(* ===== verification/Daemon.v ===== *)
(** * Properties of the server's driver

    The driver uses the core only through its calls, so that everything that holds
    of the core's runs holds of the daemon; resources belong to live sessions; with
    privilege separation nothing is run and no file is touched. *)

From stdpp Require Import gmap relations.
From S2P Require Import Prelude Wire Replay Input NoiseCore Session Handshake Reassembler Stream Mux Cell Text Grid GridOps Diff Predict Shell Control Auth Pty Runtime Server ServerInv ServerMux ServerProps Forward Forwarder Exec Files Xfer ServerDriver Drain.

Section daemon.
Context (char_width : Z → nat) {V : Vte} {N : Snow} {SocketAddr : Type} (p : Process).
Local Abbreviation ServerCore := (@ServerCore V N SocketAddr).
Local Abbreviation Server := (@Server V N SocketAddr).
Implicit Types (c : ServerCore) (d : Server).

(** Any number of calls. *)
Definition calls : relation ServerCore := rtc driver_call.

Lemma calls_one c c' : driver_call c c' → calls c c'.
Proof. apply rtc_once. Qed.
Hint Resolve calls_one : noissh.
Hint Constructors driver_call : noissh.

Lemma calls_fold {A} (f : Server → A → Server) l d :
  (∀ d a, calls (core d) (core (f d a))) → calls (core d) (core (foldl f d l)).
Proof.
  intros Hf. revert d. induction l as [|a l IH]; intros d; cbn; [apply rtc_refl|].
  etrans; [apply Hf|apply IH].
Qed.
(** @ src/ssh.rs:126-137 failure_reason *)
Definition failure_reason (output : ProcOutput) : list Z :=
  match last_line (lines (from_utf8_lossy (err output))) with
  | Some l => str "the SSH bootstrap failed: " ++ l
  | None => str "the SSH bootstrap failed (ssh produced no output — check your SSH access to the host)"
  end.

(** @ src/ssh.rs:163-165 is_default_server_cmd *)
Definition is_default_server_cmd (remote_server_cmd : list (list Z)) : bool :=
  bool_decide (remote_server_cmd = [str "noisshd"]).

(** @ src/ssh.rs:102-108 Bootstrap *)
Record Bootstrap {SocketAddr : Type} := mkBootstrap {
  b_server_addr : SocketAddr;
  b_server_pubkey : list Z;
  b_server_version : option (list Z);
}.
Arguments Bootstrap SocketAddr : clear implicits.
Arguments mkBootstrap {SocketAddr} _ _ _.

(** @ src/ssh.rs:111-121 Attempt *)
Inductive Attempt {SocketAddr : Type} :=
| Connected (b : Bootstrap SocketAddr)
| NotFound
| Failed (why : list Z).
Arguments Attempt SocketAddr : clear implicits.

(** The shell scripts that run at the other end.
    @ src/ssh.rs:240-243 install_remote *)
Definition installer_url (env : SshEnv) : list Z :=
  str "https://raw.githubusercontent.com/gedigi/noissh/v" ++ pkg_version env ++ str "/install.sh".
(** @ src/ssh.rs:253-260 install_remote *)
Definition install_script (env : SshEnv) : list Z :=
  shell_text "set -e; tmp=$(mktemp); trap 'rm -f `$tmp`' EXIT; if command -v curl >/dev/null 2>&1; then curl -fsSL '" ++
  installer_url env ++ shell_text "' -o `$tmp`; elif command -v wget >/dev/null 2>&1; then wget -qO `$tmp` '" ++
  installer_url env ++
  shell_text "'; else echo 'noissh: remote has neither curl nor wget to install noisshd' >&2; exit 3; fi; NOISSH_VERSION='v" ++
  pkg_version env ++ shell_text "' NOISSH_BIN_DIR=`$HOME/.local/bin` sh `$tmp` --yes".
(** @ src/ssh.rs:473-479 copy_id *)
Definition copy_script (pubkey_line : list Z) : list Z :=
  shell_text "set -e; dir=`${XDG_CONFIG_HOME:-$HOME/.config}/noissh`; mkdir -p `$dir`; chmod 700 `$dir` 2>/dev/null || true; ak=`$dir/authorized_keys`; touch `$ak`; chmod 600 `$ak` 2>/dev/null || true; if grep -qxF '" ++
  pubkey_line ++ shell_text "' `$ak`; then echo 'noissh: key already authorized'; else echo '" ++
  pubkey_line ++ shell_text "' >> `$ak`; echo 'noissh: key added'; fi".

Section bootstrap.
Context {SocketAddr : Type} {N : Snow} `{B64 : Base64} (to_lowercase : list Z → list Z) (env : SshEnv).
Local Abbreviation Script := (SshScript SocketAddr).
Local Open Scope script_scope.

(** @ src/ssh.rs:140-142 ssh_prog *)
Definition ssh_prog : list Z := default (str "ssh") (noissh_ssh env).

(** @ src/ssh.rs:147-159 looks_like_missing_command *)
Definition looks_like_missing_command (output : ProcOutput) : bool :=
  if bool_decide (code output = Some 127) then true
  else
    let s := to_lowercase (from_utf8_lossy (err output)) ++ to_lowercase (from_utf8_lossy (out output)) in
    contains (str "command not found") s || contains (str ": not found") s
    || contains (str "no such file or directory") s.

(** The command of one attempt. @ src/ssh.rs:181-198 attempt *)
Definition attempt_command (target : list Z) (remote_server_cmd : list (list Z)) (client_pubkey : list Z)
    (extra_ssh_args : list (list Z)) (bind_port : option Z) : SshCommand :=
  mkSshCommand ssh_prog
    (extra_ssh_args ++ [str "--"; target] ++ remote_server_cmd
     ++ [str "--one-shot"; str "--authorize"; b64_encode client_pubkey]
     ++ match bind_port with Some p => [str "--bind"; str "0.0.0.0:" ++ digits p] | None => [] end).
(* ===== verification/Cli.v ===== *)
(** * The command line ([src/bin/noissh.rs])

    How the arguments of the client are read: its own options, those it shares with
    ssh, the host, and the command after it.  The characters are those of the
    arguments; the size of a file to send is the answer of the file system.  Help
    and version texts and the wording of complaints are left out. *)

From Stdlib Require Import Ascii String.
From stdpp Require Import list.
From S2P Require Import Prelude Text Literal Control SshConfig.

(** ** The arguments *)

(** @ src/bin/noissh.rs:64-106 Args *)
Record Args := mkArgs {
  a_ssh : bool;
  a_port : Z;
  a_target : option (list Z);
  a_server_cmd : list Z;
  a_ssh_args : list (list Z);
  a_local_forwards : list (Z * list Z);
  a_remote_forwards : list (Z * list Z);
  a_dynamic_forwards : list (list Z * Z);
  a_transfer : option (XferRequest * list Z);
  a_forward_agent : bool;
  a_no_install : bool;
  a_command : list (list Z);
  a_direct : bool;
  a_server_port : option Z;
  a_verbose : bool;
  a_forget_host : option (list Z);
  a_copy_id : bool;
  a_no_command : bool;
  a_null_stdin : bool;
  a_ssh_config : option (list Z);
}.
(** What painting a row leaves alone. *)
Definition kept (g : Grid) := (rows g, cols g, cursor_row g, cursor_visible g, autowrap g, length (cells g)).

(** The cursor is at column [k] and the next glyph goes there. *)
Definition at_col (k : nat) (g : Grid) : Prop := (k < cols g)%nat → cursor_col g = k ∧ wrap_pending g = false.

Definition on_grid (g : Grid) : Prop := length (cells g) = (rows g * cols g)%nat ∧ (cursor_row g < rows g)%nat.

Lemma kept_on_grid g g' : kept g' = kept g → on_grid g → on_grid g'.
Proof. unfold kept, on_grid. intros [= H1 H2 H3 _ _ H6] [? ?]. rewrite H1, H2, H3, H6. done. Qed.

Lemma put_narrow c k g :
  char_width c = 1%nat → on_grid g → at_col k g → (k < cols g)%nat →
  ∃ g', put_char c g = Some g' ∧ cells g' = <[(cursor_row g * cols g + k)%nat := with_ch c (pen g)]> (cells g) ∧
    kept g' = kept g ∧ pen g' = pen g ∧ at_col (S k) g'.
Proof.
  intros Hw [Hl Hr] Hat Hk. destruct (Hat Hk) as [Hc Hp]. unfold Grid.put_char. rewrite Hw, Hp.
  cbn [Nat.eqb andb mbind option_bind]. rewrite ?Hc, put_cell_at_spec by (unfold idx; nia).
  cbn [mbind option_bind cursor_col cols autowrap set_cells]. rewrite ?Hc.
  set (l := <[idx g (cursor_row g) k := with_ch c (pen g)]> (cells g)).
  assert (length l = length (cells g)) as Hll by (unfold l; by rewrite length_insert).
  destruct (k + 1 <? cols g)%nat eqn:Hlt.
  - eexists. split; [done|]. split; [done|]. unfold kept, at_col. cbn. rewrite Hll. split_and!; [done|done|].
    intros _. split; [lia|done].
  - apply Nat.ltb_ge in Hlt. destruct (autowrap g); (eexists; split; [done|]; split; [done|]);
      unfold kept, at_col; cbn; rewrite Hll; split_and!; try done; lia.
Qed.

Lemma put_wide c k g :
  char_width c = 2%nat → on_grid g → at_col k g → (S k < cols g)%nat →
  ∃ g', put_char c g = Some g' ∧
    cells g' = <[(cursor_row g * cols g + S k)%nat := with_ch 0 (pen g)]>
                 (<[(cursor_row g * cols g + k)%nat := with_ch c (pen g)]> (cells g)) ∧
    kept g' = kept g ∧ pen g' = pen g ∧ at_col (S (S k)) g'.
Proof.
  intros Hw [Hl Hr] Hat Hk. destruct (Hat ltac:(lia)) as [Hc Hp]. unfold Grid.put_char. rewrite Hw, Hp.
  cbn [Nat.eqb andb mbind option_bind]. rewrite ?Hc, (proj2 (Nat.leb_gt _ _)) by lia. cbn [mbind option_bind].
  rewrite ?Hc. rewrite put_cell_at_spec by (unfold idx; nia). cbn [mbind option_bind].
  rewrite put_cell_at_spec by (unfold idx; cbn; rewrite length_insert; nia).
  cbn [mbind option_bind cursor_col cols autowrap set_cells cells cursor_row].
  replace (idx _ (cursor_row g) (k + 1)) with (cursor_row g * cols g + S k)%nat by (unfold idx; cbn; lia).
  set (l := <[(cursor_row g * cols g + S k)%nat := _]> _).
  assert (length l = length (cells g)) as Hll by (unfold l; by rewrite !length_insert).
  destruct (k + 2 <? cols g)%nat eqn:Hlt.
  - eexists. split; [done|]. split; [done|]. unfold kept, at_col. cbn. rewrite Hll. split_and!; [done|done|].
    intros _. split; [lia|done].
  - apply Nat.ltb_ge in Hlt. destruct (autowrap g); (eexists; split; [done|]; split; [done|]);
      unfold kept, at_col; cbn; rewrite Hll; split_and!; try done; lia.
Qed.

(** The attributes in force are the pen's. *)
Definition pen_is (cur : option (Z * Color * Color)) (g : Grid) : Prop :=
  ∀ c, cur = Some (attrs c) → pen g = shown_pen c.

Lemma shown_pen_attrs c c' : attrs c = attrs c' → shown_pen c = shown_pen c'.
Proof. unfold attrs, shown_pen, shown, with_ch. intros [= H1 H2 H3]. cbn. by rewrite H1, H2, H3. Qed.

Lemma with_shown_pen c : with_ch (ch c) (shown_pen c) = shown c.
Proof. done. Qed.

Lemma turns_attrs cur c g : cell_wf c → pen_is cur g →
  turns (if bool_decide (cur = Some (attrs c)) then [] else sgr_for (flags c) (fg c) (bg c)) g (set_pen (shown_pen c) g).
Proof.
  intros Hc Hp. case_bool_decide as Hcur; [|by apply turns_sgr].
  rewrite <- (Hp c Hcur). replace (set_pen (pen g) g) with g by by destruct g. apply turns_nil.
Qed.

Lemma paint_cells_turns cs : drawable cs → ∀ k cur g,
  on_grid g → at_col k g → (k + length cs ≤ cols g)%nat → pen_is cur g →
  ∃ g', turns (paint_cells cs cur) g g' ∧ kept g' = kept g ∧
    cells g' = list_inserts (cursor_row g * cols g + k) (shown <$> cs) (cells g).
Proof.
  induction 1 as [|c cs Hwf Hpr Hw _ IH|c s cs Hwf Hpr Hw Hs0 Hsa _ IH]; intros k cur g Hg Hat Hk Hp; cbn in Hk.
  - exists g. split; [apply turns_nil|done].
  - cbn [paint_cells]. pose proof (turns_attrs cur c g Hwf Hp) as Ht. set (g1 := set_pen (shown_pen c) g) in Ht.
    destruct (put_narrow (ch c) k g1) as (g2 & Hput & Hcells & Hkept & Hpen & Hat2); [done|done|done|cbn; lia|].
    destruct (IH (S k) (Some (attrs c)) g2) as (g3 & Ht3 & Hk3 & Hc3).
    + by eapply kept_on_grid.
    + done.
    + assert (cols g2 = cols g) as -> by (unfold kept in Hkept; cbn in Hkept; congruence). lia.
    + intros c' [= H1 H2 H3]. rewrite Hpen. cbn. apply shown_pen_attrs. unfold attrs. congruence.
    + exists g3. split; [|split].
      * eapply turns_app; [exact Ht|]. change (ch c :: ?l) with ([ch c] ++ l). eapply turns_app; [|exact Ht3].
        by apply turns_char.
      * by rewrite Hk3, Hkept.
      * rewrite Hc3, Hcells. assert (cols g2 = cols g ∧ cursor_row g2 = cursor_row g) as [-> ->]
          by (unfold kept in Hkept; cbn in Hkept; split; congruence).
        cbn [cursor_row cols cells pen set_pen g1 fmap list_fmap list_inserts]. rewrite with_shown_pen, Nat.add_succ_r.
        apply inserts_lt. lia.
  - cbn [paint_cells]. pose proof (turns_attrs cur c g Hwf Hp) as Ht. set (g1 := set_pen (shown_pen c) g) in Ht.
    destruct (put_wide (ch c) k g1) as (g2 & Hput & Hcells & Hkept & Hpen & Hat2); [done|done|done|cbn; lia|].
    destruct (IH (S (S k)) (Some (attrs s)) g2) as (g3 & Ht3 & Hk3 & Hc3).
    + by eapply kept_on_grid.
    + done.
    + assert (cols g2 = cols g) as -> by (unfold kept in Hkept; cbn in Hkept; congruence). lia.
    + intros c' [= H1 H2 H3]. rewrite Hpen. cbn. apply shown_pen_attrs. unfold attrs in *. congruence.
    + exists g3. split; [|split].
      * eapply turns_app; [exact Ht|]. change (ch c :: ?l) with ([ch c] ++ l). eapply turns_app; [by apply turns_char|].
        rewrite bool_decide_eq_true_2 by by rewrite Hsa. rewrite app_nil_l, Hs0.
        change (0 :: ?l) with ([0] ++ l). eapply turns_app; [apply turns_nul|exact Ht3].
      * by rewrite Hk3, Hkept.
      * rewrite Hc3, Hcells. assert (cols g2 = cols g ∧ cursor_row g2 = cursor_row g) as [-> ->]
          by (unfold kept in Hkept; cbn in Hkept; split; congruence).
        cbn [cursor_row cols cells pen set_pen g1 fmap list_fmap list_inserts].
        rewrite with_shown_pen, !Nat.add_succ_r.
        assert (with_ch 0 (shown_pen c) = shown s) as ->.
        { rewrite <- with_shown_pen, Hs0. by rewrite (shown_pen_attrs s c). }
        rewrite !inserts_lt by lia. apply list_insert_insert_ne. lia.
Qed.
End rows.

(** ** Frames on the terminal *)

Section frames.
Context (char_width : Z → nat) {V : Vte} {VL : VteLaws V}.
Local Abbreviation turns := (turns char_width).

(** What painting the rows leaves alone. *)
Definition kept_rows (g : Grid) := (rows g, cols g, cursor_visible g, autowrap g, length (cells g)).

(** Sizes that a terminal can have. *)
Definition sized (R C : nat) (g : Grid) : Prop :=
  0 < Z.of_nat R < 2 ^ 16 ∧ 0 < Z.of_nat C < 2 ^ 16 ∧ rows g = R ∧ cols g = C.
Definition canvas (R C : nat) (t : Grid) : Prop := sized R C t ∧ length (cells t) = (R * C)%nat.

Lemma turns_move row col R C g : sized R C g → (row < R)%nat → (col < C)%nat →
  turns (csi false [Z.of_nat row + 1; Z.of_nat col + 1] 72) g
    (set_wrap_pending false (set_cursor_col col (set_cursor_row row g))).
Proof.
  intros (HR & HC & Hr & Hc) Hrow Hcol. apply turns_csi; [done|cbn; lia| |lia|].
  { repeat constructor; unfold is_u16; lia. }
  unfold csi_dispatch, arg_index, arg, param. cbn [fmap list_fmap head lookup list_lookup mbind option_bind Z.eqb Pos.eqb orb].
  rewrite !(proj2 (Z.eqb_neq _ _)) by lia. unfold move_to. rewrite Hr. cbn [cols set_cursor_row]. rewrite Hc.
  rewrite !Nat.min_l by lia. replace (Z.to_nat (Z.of_nat row + 1 - 1)) with row by lia.
  by replace (Z.to_nat (Z.of_nat col + 1 - 1)) with col by lia.
Qed.

Lemma move_csi row col : move_text row col = csi false [Z.of_nat row + 1; Z.of_nat col + 1] 72.
Proof. unfold move_text, csi, params_text. cbn [fmap list_fmap concat app]. by rewrite app_nil_r, <- !(assoc_L (++)). Qed.

Lemma move_home row : ESC_ ++ digits (Z.of_nat row + 1) ++ [59; 49; 72] = csi false [Z.of_nat row + 1; Z.of_nat 0 + 1] 72.
Proof. rewrite <- move_csi. reflexivity. Qed.

(** A row painted: its cells are shown, every other row is as it was. *)
Lemma paint_row_turns src row R C t :
  canvas R C t → sized R C src → (row < R)%nat → drawable char_width (row_cells src row) →
  ∃ t', turns (paint_row src row) t t' ∧ kept_rows t' = kept_rows t ∧
    ∀ r c, (r < R)%nat → (c < C)%nat → cells t' !! (r * C + c)%nat =
      if decide (r = row) then Some (shown (cell src row c)) else cells t !! (r * C + c)%nat.
Proof.
  intros [Ht Hlen] Hsrc Hrow Hd. pose proof Ht as (HR & HC & Hr & Hc). pose proof Hsrc as (_ & _ & _ & Hcs).
  set (t1 := set_wrap_pending false (set_cursor_col 0 (set_cursor_row row t))).
  assert (turns (csi false [Z.of_nat row + 1; Z.of_nat 0 + 1] 72) t t1) as H1 by (eapply turns_move; done || lia).
  destruct (blank_row_spec row t1) as (l & Hblank & Hl & Hcells); [cbn; congruence|cbn; lia|].
  set (t2 := set_cells l t1) in *.
  assert (turns CLEAR_LINE t1 t2) as H2.
  { change CLEAR_LINE with (csi false [2] 75). apply turns_csi; [done|cbn; lia|repeat constructor; unfold is_u16; lia|lia|].
    unfold csi_dispatch, arg_raw, param. cbn [fmap list_fmap head lookup list_lookup mbind option_bind Z.eqb Pos.eqb orb].
    exact Hblank. }
  destruct (paint_cells_turns char_width (row_cells src row) Hd 0 None t2) as (t3 & H3 & Hk3 & Hc3).
  { split; cbn; [|lia]. rewrite Hl. cbn. congruence. }
  { intros _. done. }
  { unfold row_cells. rewrite length_fmap, length_seq. cbn. lia. }
  { done. }
  exists (set_pen blank t3). split; [|split].
  - unfold paint_row. rewrite (assoc_L (++) (digits _)), (assoc_L (++) ESC_), move_home. eapply turns_app; [exact H1|].
    eapply turns_app; [exact H2|]. eapply turns_app; [exact H3|]. change RESET_SGR with (csi false [0] 109).
    apply turns_csi; [done|cbn; lia|repeat constructor; unfold is_u16; lia|lia|reflexivity].
  - unfold kept in Hk3. unfold kept_rows. cbn in *. rewrite Hl in Hk3. injection Hk3 as -> -> _ -> -> ->. done.
  - intros r c Hr' Hc'. cbn [cells set_pen]. rewrite Hc3, Nat.add_0_r.
    change (cursor_row t2) with row. change (cols t2) with (cols t). rewrite Hc.
    assert (length (shown <$> row_cells src row) = C) as Hlr.
    { unfold row_cells. by rewrite !length_fmap, length_seq. }
    case_decide as Heq.
    + subst r. rewrite list_lookup_inserts; [|lia|change (cells t2) with l; rewrite Hl; cbn; nia].
      replace (row * C + c - row * C)%nat with c by lia. unfold row_cells. rewrite !list_lookup_fmap.
      rewrite (lookup_seq_lt _ _ _) by lia. done.
    + assert (cells t2 !! (r * C + c)%nat = cells t !! (r * C + c)%nat) as <-.
      { specialize (Hcells r c). change (cols t1) with (cols t) in Hcells. rewrite Hc in Hcells.
        change (cells t2) with l. rewrite Hcells by lia. by rewrite decide_False. }
      destruct (decide (r < row)%nat).
      * apply list_lookup_inserts_lt. nia.
      * apply list_lookup_inserts_ge. rewrite Hlr. nia.
Qed.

• _Try it_: Write the lines again exactly, from the first line of the material above to the line that includes "(why : list Z).", both included. Leave out all the rest.

• _Problem solution_:
(* ===== verification/Daemon.v ===== *)
(** * Properties of the server's driver

    The driver uses the core only through its calls, so that everything that holds
    of the core's runs holds of the daemon; resources belong to live sessions; with
    privilege separation nothing is run and no file is touched. *)

From stdpp Require Import gmap relations.
From S2P Require Import Prelude Wire Replay Input NoiseCore Session Handshake Reassembler Stream Mux Cell Text Grid GridOps Diff Predict Shell Control Auth Pty Runtime Server ServerInv ServerMux ServerProps Forward Forwarder Exec Files Xfer ServerDriver Drain.

Section daemon.
Context (char_width : Z → nat) {V : Vte} {N : Snow} {SocketAddr : Type} (p : Process).
Local Abbreviation ServerCore := (@ServerCore V N SocketAddr).
Local Abbreviation Server := (@Server V N SocketAddr).
Implicit Types (c : ServerCore) (d : Server).

(** Any number of calls. *)
Definition calls : relation ServerCore := rtc driver_call.

Lemma calls_one c c' : driver_call c c' → calls c c'.
Proof. apply rtc_once. Qed.
Hint Resolve calls_one : noissh.
Hint Constructors driver_call : noissh.

Lemma calls_fold {A} (f : Server → A → Server) l d :
  (∀ d a, calls (core d) (core (f d a))) → calls (core d) (core (foldl f d l)).
Proof.
  intros Hf. revert d. induction l as [|a l IH]; intros d; cbn; [apply rtc_refl|].
  etrans; [apply Hf|apply IH].
Qed.
(** @ src/ssh.rs:126-137 failure_reason *)
Definition failure_reason (output : ProcOutput) : list Z :=
  match last_line (lines (from_utf8_lossy (err output))) with
  | Some l => str "the SSH bootstrap failed: " ++ l
  | None => str "the SSH bootstrap failed (ssh produced no output — check your SSH access to the host)"
  end.

(** @ src/ssh.rs:163-165 is_default_server_cmd *)
Definition is_default_server_cmd (remote_server_cmd : list (list Z)) : bool :=
  bool_decide (remote_server_cmd = [str "noisshd"]).

(** @ src/ssh.rs:102-108 Bootstrap *)
Record Bootstrap {SocketAddr : Type} := mkBootstrap {
  b_server_addr : SocketAddr;
  b_server_pubkey : list Z;
  b_server_version : option (list Z);
}.
Arguments Bootstrap SocketAddr : clear implicits.
Arguments mkBootstrap {SocketAddr} _ _ _.

(** @ src/ssh.rs:111-121 Attempt *)
Inductive Attempt {SocketAddr : Type} :=
| Connected (b : Bootstrap SocketAddr)
| NotFound
| Failed (why : list Z).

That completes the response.